Extracellular Vesicles from Induced Mesenchymal Stem Cells Inhibit Acute Kidney Injury to Chronic Kidney Disease Transition.

Abstract

Compared with conventional mesenchymal stem cells (MSCs), induced mesenchymal stem cells (iMSCs) from induced pluripotent stem cells are unique cell sources for tissue regeneration. The effect of extracellular vesicles (EVs) secreted from iMSCs on inhibiting acute kidney injury (AKI) to chronic kidney disease (CKD) transition was not reported. In this study, we investigated whether EVs from iMSCs (iMSC-EVs) could inhibit AKI-to-CKD transition. iMSC-EVs exhibited the general characteristics of EVs, such as protein marker expression, morphology, and size. Additionally, iMSC-EVs were detected in renal tissues after intravenous injection. In human renal tubular epithelial cells, the increase in pro-fibrotic gene expression in response to transforming growth factor β1 treatment was decreased by iMSC-EVs.

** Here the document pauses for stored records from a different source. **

(** Among the winners and the tied no two bids have the same (bidder, id)
    pair, and none is outranked by a live bid of its pair. *)
Lemma counted_bids_are_highest (a : RunningAuction)
    (dkp : gmap string CharacterDKP) (member_treshold : Z) :
  let r := determine_results a dkp member_treshold in
  NoDup (bid_pair <$> (winners r ++ tied r))
  /\ forall b, b ∈ winners r ++ tied r ->
       b ∈ bids a
       /\ forall b', b' ∈ bids a -> bid_pair b' = bid_pair b ->
            key_ltb (_bid_key dkp member_treshold b) (_bid_key dkp member_treshold b') = false
            /\ (rank b' = rank b -> bid b' <= bid b).
Proof.
  intros r. subst r.
  destruct (counted_prefix a dkp member_treshold) as [suf E].
  set (r := determine_results a dkp member_treshold) in *.
  split.
  - pose proof (filter_seen_nodup
                  (sorted_desc (_bid_key dkp member_treshold) (bids a)) ∅) as Hnd.
    fold (_filter_bids (sorted_desc (_bid_key dkp member_treshold) (bids a))) in Hnd.
    fold (all_bids a dkp member_treshold) in Hnd.
    rewrite E, fmap_app in Hnd. now apply NoDup_app in Hnd as [Hnd _].
  - intros b Hb.
    assert (Hall : b ∈ all_bids a dkp member_treshold).
    { rewrite E. apply elem_of_app. now left. }
    unfold all_bids, _filter_bids in Hall.
    apply filter_seen_elem in Hall as (_ & l1 & l2 & Hsplit & Hl1).
    pose proof (sorted_desc_perm (_bid_key dkp member_treshold) (bids a)) as Hperm.
    pose proof (sorted_desc_sorted (_bid_key dkp member_treshold) (bids a)) as Hsorted.
    rewrite Hsplit in Hperm, Hsorted.
    split.
    { rewrite <- Hperm. apply elem_of_app. right. now left. }
    intros b' Hb' Hpair.
    assert (Hge : key_ltb (_bid_key dkp member_treshold b)
                    (_bid_key dkp member_treshold b') = false).
    { rewrite <- Hperm in Hb'.
      apply elem_of_app in Hb' as [Hb'|Hb']; [now apply Hl1 in Hb'|].
      apply elem_of_cons in Hb' as [->|Hb']; [apply key_ge_refl|].
      exact (sorted_split _ _ _ _ _ Hsorted Hb'). }
    split; [exact Hge|].
    intros Hrank. apply key_ltb_false in Hge. unfold _bid_key in Hge. cbn in Hge.
    injection Hpair as Hwho _. rewrite Hwho, Hrank in Hge.
    destruct (Z.geb_spec (bid b) member_treshold), (Z.geb_spec (bid b') member_treshold),
      (bool_decide (rank b = Raider)); cbn in Hge; lia.
Qed.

In a mouse model of the AKI-to-CKD transtion induced by folic acid, repeated administration of iMSC-EVs restored renal function at day 14. Specifically, iMSC-EVs reduced interstitial fibrosis, sustained inflammation, various types of cell death, and the number of immune cells infiltrating kidneys. Capillary rarefaction in renal tissue was also reversed by iMSC-EVs. Our results demonstrate that iMSC-EVs reduced interstitial fibrosis, inflammation, and cell death occurring during the CKD transition after AKI. Thus, iMSC-EVs have the potential to block AKI-to-CKD transition.